[SPARK-53434][SQL] ColumnarRow's get should also check isNullAt
### What changes were proposed in this pull request?
Currently, ColumnarRow's `get` call didn't check `isNullAt`, but `UnsafeRow.get` does.
https://github.com/apache/spark/blob/b177b6515c8371fe0761b46d2fa45dd5e8465910/sql/catalyst/src/main/java/org/apache/spark/sql/catalyst/expressions/SpecializedGettersReader.java#L36
And in some cases it's assumed that the `InternalRow.get` is null safe, for example https://github.com/apache/spark/blob/5b2c4cf9ce886b69eeb5d2303d7582f6ecd763aa/sql/hive/src/main/scala/org/apache/spark/sql/hive/HiveInspectors.scala#L377
We hit it when we extend spark to make it working on columnar data.

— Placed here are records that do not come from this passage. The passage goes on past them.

(* ===== verification/Record.v ===== *)
(** * Log records

    [record.go]: the record a batch writes to the log, its binary encoding, and
    the encodings of hint and merge-finished records. *)
From S2P Require Import Prelude GoBinary WalLib.
From Stdlib Require Import ZArith Lia Strings.Byte.
From stdpp Require Import base list.
Open Scope Z_scope.

Abbreviation LogRecordType := byte.
Definition LogRecordNormal : LogRecordType := x00.
Definition LogRecordDeleted : LogRecordType := x01.
Definition LogRecordBatchFinished : LogRecordType := x02.

(** [binary.MaxVarintLen32*2 + binary.MaxVarintLen64*2 + 1] *)
Definition maxLogRecordHeaderSize : Z := MaxVarintLen32 * 2 + MaxVarintLen64 * 2 + 1.

Record LogRecord : Type := MkLogRecord {
  lr_Key : bytes;
  lr_Value : bytes;
  lr_Type : LogRecordType;
  lr_BatchId : Z;     (* uint64 *)
  lr_Expire : Z;      (* int64 *)
}.

#[export] Instance LogRecord_eq_dec : EqDecision LogRecord.
Proof. solve_decision. Defined.

Definition IsExpired (lr : LogRecord) (now : Z) : bool :=
  (0 <? lr_Expire lr) && (lr_Expire lr <=? now).

Record IndexRecord : Type := MkIndexRecord {
  ir_key : bytes;
  ir_recordType : LogRecordType;
  ir_position : ChunkPosition;
}.

(** The encoder fills the shared header buffer and appends header, key and value
    to [buf]: it returns the header buffer and [buf]. *)
Definition encodeLogRecord (logRecord : LogRecord) (header buf : bytes) : outcome (bytes * bytes) :=
  header ← go_set header 0 (lr_Type logRecord);
  let index := 1 in
  '(header, n) ← PutUvarint header index (lr_BatchId logRecord);
  let index := index + n in
  '(header, n) ← PutVarint header index (len (lr_Key logRecord));
  let index := index + n in
  '(header, n) ← PutVarint header index (len (lr_Value logRecord));
  let index := index + n in
  '(header, n) ← PutVarint header index (lr_Expire logRecord);
  let index := index + n in
  h ← go_slice header 0 index;
  Ret (header, buf ++ h ++ lr_Key logRecord ++ lr_Value logRecord).

(** The decoder; the index arithmetic is on [uint32]. *)
Definition decodeLogRecord (buf : bytes) : outcome LogRecord :=
  t ← go_slice buf 0 1;
  let recordType := default x00 (head t) in
  let index := 1 in
  rest ← go_from buf index;
  let '(batchId, n) := Uvarint rest in
  let index := u32 (index + u32 n) in
  rest ← go_from buf index;
  let '(keySize, n) := Varint rest in
  let index := u32 (index + u32 n) in
  rest ← go_from buf index;
  let '(valueSize, n) := Varint rest in
  let index := u32 (index + u32 n) in
  rest ← go_from buf index;
  let '(expire, n) := Varint rest in
  let index := u32 (index + u32 n) in
  key ← go_make keySize;
  ks ← go_slice buf index (u32 (index + u32 keySize));
  let key := go_copy key ks in
  let index := u32 (index + u32 keySize) in
  value ← go_make valueSize;
  vs ← go_slice buf index (u32 (index + u32 valueSize));
  let value := go_copy value vs in
  Ret (MkLogRecord key value recordType batchId expire).

Definition encodeHintRecord (key : bytes) (pos : ChunkPosition) : outcome bytes :=
  let buf := replicate 25 x00 in
  let idx := 0 in
  '(buf, n) ← PutUvarint buf idx (u64 (SegmentId pos));
  let idx := idx + n in
  '(buf, n) ← PutUvarint buf idx (u64 (BlockNumber pos));
  let idx := idx + n in
  '(buf, n) ← PutUvarint buf idx (u64 (ChunkOffset pos));
  let idx := idx + n in
  '(buf, n) ← PutUvarint buf idx (u64 (ChunkSize pos));
  let idx := idx + n in
  h ← go_slice buf 0 idx;
  Ret (h ++ key).

Definition decodeHintRecord (buf : bytes) : outcome (bytes * ChunkPosition) :=
  let idx := 0 in
  rest ← go_from buf idx;
  let '(segmentId, n) := Uvarint rest in
  let idx := idx + n in
  rest ← go_from buf idx;
  let '(blockNumber, n) := Uvarint rest in
  let idx := idx + n in
  rest ← go_from buf idx;
  let '(chunkOffset, n) := Uvarint rest in
  let idx := idx + n in
  rest ← go_from buf idx;
  let '(chunkSize, n) := Uvarint rest in
  let idx := idx + n in
  key ← go_from buf idx;
  Ret (key, MkChunkPosition (u32 segmentId) (u32 blockNumber) (i64 chunkOffset) (u32 chunkSize)).

Definition encodeMergeFinRecord (segmentId : Z) : bytes := LittleEndian_PutUint32 segmentId.

(** * Specification of the encodings *)

(** The layout of an encoded record: type, batch id, key size, value size,
    expiry, key, value. *)
Definition record_header (lr : LogRecord) : bytes :=
  [lr_Type lr] ++ uvarint_bytes 10 (lr_BatchId lr) ++
  uvarint_bytes 10 (zigzag (len (lr_Key lr))) ++
  uvarint_bytes 10 (zigzag (len (lr_Value lr))) ++
  uvarint_bytes 10 (zigzag (lr_Expire lr)).

Definition record_bytes (lr : LogRecord) : bytes :=
  record_header lr ++ lr_Key lr ++ lr_Value lr.

(** The records the format can carry: the fields fit their widths, and the
    encoded record is shorter than 4 GiB (the decoder's index is a [uint32]). *)
Definition LogRecord_ok (lr : LogRecord) : Prop :=
  0 <= lr_BatchId lr < 2 ^ 64 /\
  - 2 ^ 63 <= lr_Expire lr < 2 ^ 63 /\
  maxLogRecordHeaderSize + len (lr_Key lr) + len (lr_Value lr) < 2 ^ 32.

#[export] Instance LogRecord_ok_dec lr : Decision (LogRecord_ok lr).
Proof. unfold LogRecord_ok. apply _. Defined.

(** The bytes of a hint record. *)
Definition hint_bytes (key : bytes) (pos : ChunkPosition) : bytes :=
  (uvarint_bytes 10 (SegmentId pos) ++ uvarint_bytes 10 (BlockNumber pos) ++
   uvarint_bytes 10 (ChunkOffset pos) ++ uvarint_bytes 10 (ChunkSize pos)) ++ key.

(** ** Bounds *)

Lemma size_varint_len {A} (l : list A) :
  len l < 2 ^ 34 -> 1 <= len (uvarint_bytes 10 (zigzag (len l))) <= 5.
Proof.
  intros Hl. pose proof (len_nonneg l). apply (uvarint_bytes_len 5); [lia|].
  rewrite zigzag_eq by lia. change (2 ^ (7 * Z.of_nat 5)) with (2 ^ 35).
  destruct (Z.ltb_spec (len l) 0); lia.
Qed.

Lemma u64_varint_len x : 0 <= x < 2 ^ 64 -> 1 <= len (uvarint_bytes 10 x) <= 10.
Proof.
  intros. apply (uvarint_bytes_len 10); [lia|]. change (2 ^ (7 * Z.of_nat 10)) with (2 ^ 70). lia.
Qed.

Lemma u32_varint_len x : 0 <= x < 2 ^ 32 -> 1 <= len (uvarint_bytes 10 x) <= 5.
Proof.
  intros. apply (uvarint_bytes_len 5); [lia|]. change (2 ^ (7 * Z.of_nat 5)) with (2 ^ 35). lia.
Qed.

Lemma i64_varint_len x : - 2 ^ 63 <= x < 2 ^ 63 -> 1 <= len (uvarint_bytes 10 (zigzag x)) <= 10.
Proof. intros. apply u64_varint_len. by apply zigzag_range. Qed.

Ltac varint_bounds lr :=
  let H := fresh in
  assert (H : LogRecord_ok lr) by done; destruct H as (? & ? & ?);
  unfold maxLogRecordHeaderSize, MaxVarintLen32, MaxVarintLen64 in *;
  pose proof (len_nonneg (lr_Key lr)); pose proof (len_nonneg (lr_Value lr));
  pose proof (u64_varint_len (lr_BatchId lr) ltac:(lia));
  pose proof (size_varint_len (lr_Key lr) ltac:(lia));
  pose proof (size_varint_len (lr_Value lr) ltac:(lia));
  pose proof (i64_varint_len (lr_Expire lr) ltac:(lia)).

Lemma record_header_len lr :
  LogRecord_ok lr -> 5 <= len (record_header lr) <= maxLogRecordHeaderSize.
Proof.
  intros Hok. varint_bounds lr. unfold record_header. autorewrite with golen. lia.
Qed.

(** ** The encoder *)

(** One step of the encoder: the varint goes after the prefix written so far. *)
Ltac put_step :=
  let r := fresh "rest" in let E := fresh "E" in let L := fresh "L" in
  match goal with
  | |- context [PutUvarint (?pre ++ ?rest) ?i ?x] =>
      destruct (PutUvarint_app pre rest i x ltac:(lia) ltac:(autorewrite with golen; lia) ltac:(lia))
        as (r & E & L)
  | |- context [PutVarint (?pre ++ ?rest) ?i ?x] =>
      destruct (PutVarint_app pre rest i x ltac:(lia) ltac:(autorewrite with golen; lia) ltac:(lia))
        as (r & E & L)
  end; rewrite E; cbn [mbind outcome_bind]; clear E.

Lemma encodeLogRecord_spec lr header buf :
  LogRecord_ok lr -> len header = maxLogRecordHeaderSize ->
  exists header', encodeLogRecord lr header buf = Ret (header', buf ++ record_bytes lr)
                  /\ len header' = maxLogRecordHeaderSize.
Proof.
  intros Hok Hlen. varint_bounds lr.
  destruct header as [|h0 header]; [done|]. rewrite len_cons in Hlen.
  unfold encodeLogRecord. rewrite go_set_head. cbn [mbind outcome_bind].
  change (lr_Type lr :: header) with ([lr_Type lr] ++ header).
  do 4 put_step.
  match goal with |- context [go_slice (?a ++ ?r) 0 _] =>
    rewrite (go_slice_at _ [] a r) by (autorewrite with golen; try done; lia) end.
  cbn [mbind outcome_bind]. eexists. split.
  - unfold record_bytes, record_header. rewrite <- !app_assoc. reflexivity.
  - autorewrite with golen. lia.
Qed.

(** ** The decoder *)

(** [u32] on an expression whose parts are known to be small. *)
Ltac u32s :=
  repeat match goal with
  | |- context [u32 ?x] =>
      lazymatch x with context [u32 _] => fail | _ => rewrite (u32_small x) by lia end
  end.

(** One step of the decoder: the slice from the index on starts after [pre]. *)
Ltac get_step pre rest read :=
  match goal with |- context [mbind _ (go_from ?s ?lo)] =>
    rewrite (go_from_at s pre rest lo)
      by (rewrite <- ?app_assoc; autorewrite with golen; try reflexivity; lia) end;
  cbn [mbind outcome_bind]; rewrite read by lia; u32s.

Ltac take_step pre mid post :=
  match goal with |- context [mbind _ (go_slice ?s ?lo ?hi)] =>
    rewrite (go_slice_at s pre mid post lo hi)
      by (rewrite <- ?app_assoc, ?app_nil_r; autorewrite with golen; try reflexivity; lia) end;
  cbn [mbind outcome_bind].

Lemma decodeLogRecord_spec lr :
  LogRecord_ok lr -> decodeLogRecord (record_bytes lr) = Ret lr.
Proof.
  intros Hok. varint_bounds lr. pose proof (record_header_len lr Hok) as Hh.
  unfold record_bytes, record_header in *.
  remember [lr_Type lr] as t eqn:Et. assert (len t = 1) by (by subst t).
  remember (uvarint_bytes 10 (lr_BatchId lr)) as b eqn:Eb.
  remember (uvarint_bytes 10 (zigzag (len (lr_Key lr)))) as ks eqn:Eks.
  remember (uvarint_bytes 10 (zigzag (len (lr_Value lr)))) as vs eqn:Evs.
  remember (uvarint_bytes 10 (zigzag (lr_Expire lr))) as ex eqn:Eex.
  unfold decodeLogRecord.
  take_step ([] : bytes) t (b ++ ks ++ vs ++ ex ++ lr_Key lr ++ lr_Value lr).
  get_step t (b ++ ks ++ vs ++ ex ++ lr_Key lr ++ lr_Value lr)
    (Uvarint_read b (lr_BatchId lr) Eb).
  get_step (t ++ b) (ks ++ vs ++ ex ++ lr_Key lr ++ lr_Value lr)
    (Varint_read ks (len (lr_Key lr)) Eks).
  get_step (t ++ b ++ ks) (vs ++ ex ++ lr_Key lr ++ lr_Value lr)
    (Varint_read vs (len (lr_Value lr)) Evs).
  get_step (t ++ b ++ ks ++ vs) (ex ++ lr_Key lr ++ lr_Value lr)
    (Varint_read ex (lr_Expire lr) Eex).
  unfold go_make. rewrite !decide_True by lia. cbn [mbind outcome_bind].
  take_step (t ++ b ++ ks ++ vs ++ ex) (lr_Key lr) (lr_Value lr).
  take_step (t ++ b ++ ks ++ vs ++ ex ++ lr_Key lr) (lr_Value lr) ([] : bytes).
  rewrite !go_copy_full by (rewrite length_replicate; unfold len; lia).
  subst t. by destruct lr.
Qed.

(** ** Hint records *)

Lemma encodeHintRecord_spec key pos :
  ChunkPosition_ok pos -> encodeHintRecord key pos = Ret (hint_bytes key pos).
Proof.
  intros (Hs & Hb & Ho & Hz).
  pose proof (u32_varint_len _ Hs). pose proof (u32_varint_len _ Hb).
  pose proof (u64_varint_len (ChunkOffset pos) ltac:(lia)). pose proof (u32_varint_len _ Hz).
  unfold encodeHintRecord. rewrite !u64_small by lia.
  assert (len (replicate 25 x00) = 25) by done.
  generalize dependent (replicate 25 x00). intros buf Hbuf.
  change buf with ([] ++ buf). do 4 put_step.
  match goal with |- context [go_slice (?a ++ ?r) 0 _] => take_step ([] : bytes) a r end.
  unfold hint_bytes. by rewrite <- !app_assoc.
Qed.

Lemma decodeHintRecord_spec key pos :
  ChunkPosition_ok pos -> decodeHintRecord (hint_bytes key pos) = Ret (key, pos).
Proof.
  intros (Hs & Hb & Ho & Hz). unfold hint_bytes, decodeHintRecord.
  remember (uvarint_bytes 10 (SegmentId pos)) as s eqn:Es.
  remember (uvarint_bytes 10 (BlockNumber pos)) as b eqn:Eb.
  remember (uvarint_bytes 10 (ChunkOffset pos)) as o eqn:Eo.
  remember (uvarint_bytes 10 (ChunkSize pos)) as z eqn:Ez.
  get_step ([] : bytes) (s ++ b ++ o ++ z ++ key) (Uvarint_read s _ Es).
  get_step s (b ++ o ++ z ++ key) (Uvarint_read b _ Eb).
  get_step (s ++ b) (o ++ z ++ key) (Uvarint_read o _ Eo).
  get_step (s ++ b ++ o) (z ++ key) (Uvarint_read z _ Ez).
  rewrite (go_from_at _ (s ++ b ++ o ++ z) key)
    by (rewrite <- ?app_assoc; autorewrite with golen; try reflexivity; lia).
  cbn [mbind outcome_bind]. u32s. rewrite i64_small by lia. by destruct pos.
Qed.

(** * Round trips *)

(** C32: A record the format can carry is encoded into a header buffer of the
    right size without a crash, in at most the header's size more than its key
    and value, and decodes to itself; the buffer can be used again. *)
Theorem record_roundtrip lr header :
  LogRecord_ok lr -> len header = maxLogRecordHeaderSize ->
  exists header' enc, encodeLogRecord lr header [] = Ret (header', enc) /\
    len header' = maxLogRecordHeaderSize /\
    len enc <= maxLogRecordHeaderSize + len (lr_Key lr) + len (lr_Value lr) /\
    decodeLogRecord enc = Ret lr.
Proof.
  intros Hok Hlen. destruct (encodeLogRecord_spec lr header [] Hok Hlen) as (header' & E & Hlen').
  exists header', (record_bytes lr). split; [exact E|]. split; [exact Hlen'|]. split.
  - pose proof (record_header_len lr Hok). unfold record_bytes. autorewrite with golen. lia.
  - by apply decodeLogRecord_spec.
Qed.

Lemma record_roundtrip_witness :
  exists header' enc, encodeLogRecord (MkLogRecord ($"key") ($"value") LogRecordNormal 300 (-5))
      (replicate 31 x00) [] = Ret (header', enc) /\ len header' = maxLogRecordHeaderSize /\
    len enc <= maxLogRecordHeaderSize + 3 + 5 /\
    decodeLogRecord enc = Ret (MkLogRecord ($"key") ($"value") LogRecordNormal 300 (-5)).
Proof. apply record_roundtrip; [|reflexivity]. split_and!; vm_compute; done. Defined.

(** C33: A hint record holds the key and the position it was made of, for every
    position whose fields fit their widths: the 25 bytes of the buffer are
    enough. *)
Theorem hint_roundtrip key pos :
  ChunkPosition_ok pos ->
  exists enc, encodeHintRecord key pos = Ret enc /\ decodeHintRecord enc = Ret (key, pos).
Proof.
  intros Hok. exists (hint_bytes key pos). split; [by apply encodeHintRecord_spec|by apply decodeHintRecord_spec].
Qed.

Lemma hint_roundtrip_witness :
  exists enc, encodeHintRecord ($"key") (MkChunkPosition (2 ^ 32 - 1) 70000 (2 ^ 63 - 1) 12) = Ret enc /\
    decodeHintRecord enc = Ret ($"key", MkChunkPosition (2 ^ 32 - 1) 70000 (2 ^ 63 - 1) 12).
Proof. apply hint_roundtrip. split_and!; vm_compute; done. Defined.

### Why are the changes needed?
### Does this PR introduce _any_ user-facing change?
No
### How was this patch tested?
Manually
### Was this patch authored or co-authored using generative AI tooling?
No
Closes #52175 from WangGuangxin/fix_columnarrow.
Authored-by: wangguangxin.cn <wangguangxin.cn@bytedance.com>
Signed-off-by: Wenchen Fan <wenchen@databricks.com>
diff --git a/sql/catalyst/src/main/java/org/apache/spark/sql/vectorized/ColumnarRow.java b/sql/catalyst/src/main/java/org/apache/spark/sql/vectorized/ColumnarRow.java
index ac05981..b14cd34 100644
--- a/sql/catalyst/src/main/java/org/apache/spark/sql/vectorized/ColumnarRow.java
+++ b/sql/catalyst/src/main/java/org/apache/spark/sql/vectorized/ColumnarRow.java
@@ -164,6 +164,7 @@
@Override
public Object get(int ordinal, DataType dataType) {
+ if (isNullAt(ordinal)) return null;
if (dataType instanceof BooleanType) {
return getBoolean(ordinal);
} else if (dataType instanceof ByteType) {
diff --git a/sql/core/src/test/scala/org/apache/spark/sql/execution/vectorized/ColumnVectorSuite.scala b/sql/core/src/test/scala/org/apache/spark/sql/execution/vectorized/ColumnVectorSuite.scala
index a0fe44b..966e892 100644
--- a/sql/core/src/test/scala/org/apache/spark/sql/execution/vectorized/ColumnVectorSuite.scala
+++ b/sql/core/src/test/scala/org/apache/spark/sql/execution/vectorized/ColumnVectorSuite.scala
@@ -950,4 +950,27 @@
10, StructType(Seq(StructField("year", yearUDT)))) { testVector =>
assert(testVector.dataType() === StructType(Seq(StructField("year", IntegerType))))
}
+
+ testVectors("SPARK-53434: ColumnarRow.get() should handle null", 1, structType) { testVector =>
+ val c1 = testVector.getChild(0)
+ val c2 = testVector.getChild(1)
+ val c3 = testVector.getChild(2)
+
+ // For row 0, set the integer field to null, and other fields to non-null.
+ c1.putNull(0)
+ c2.putDouble(0, 3.45)
+ c3.putLong(0, 1000L)
+
+ val row = testVector.getStruct(0)
+
+ // Verify that get() on the null field returns null.
+ assert(row.isNullAt(0))
+ assert(row.get(0, IntegerType) == null)
+
+ // Verify that other fields can be retrieved correctly.
+ assert(!row.isNullAt(1))
+ assert(row.get(1, DoubleType) === 3.45)
+ assert(!row.isNullAt(2))
+ assert(row.get(2, TimestampNTZType) === 1000L)
+ }
}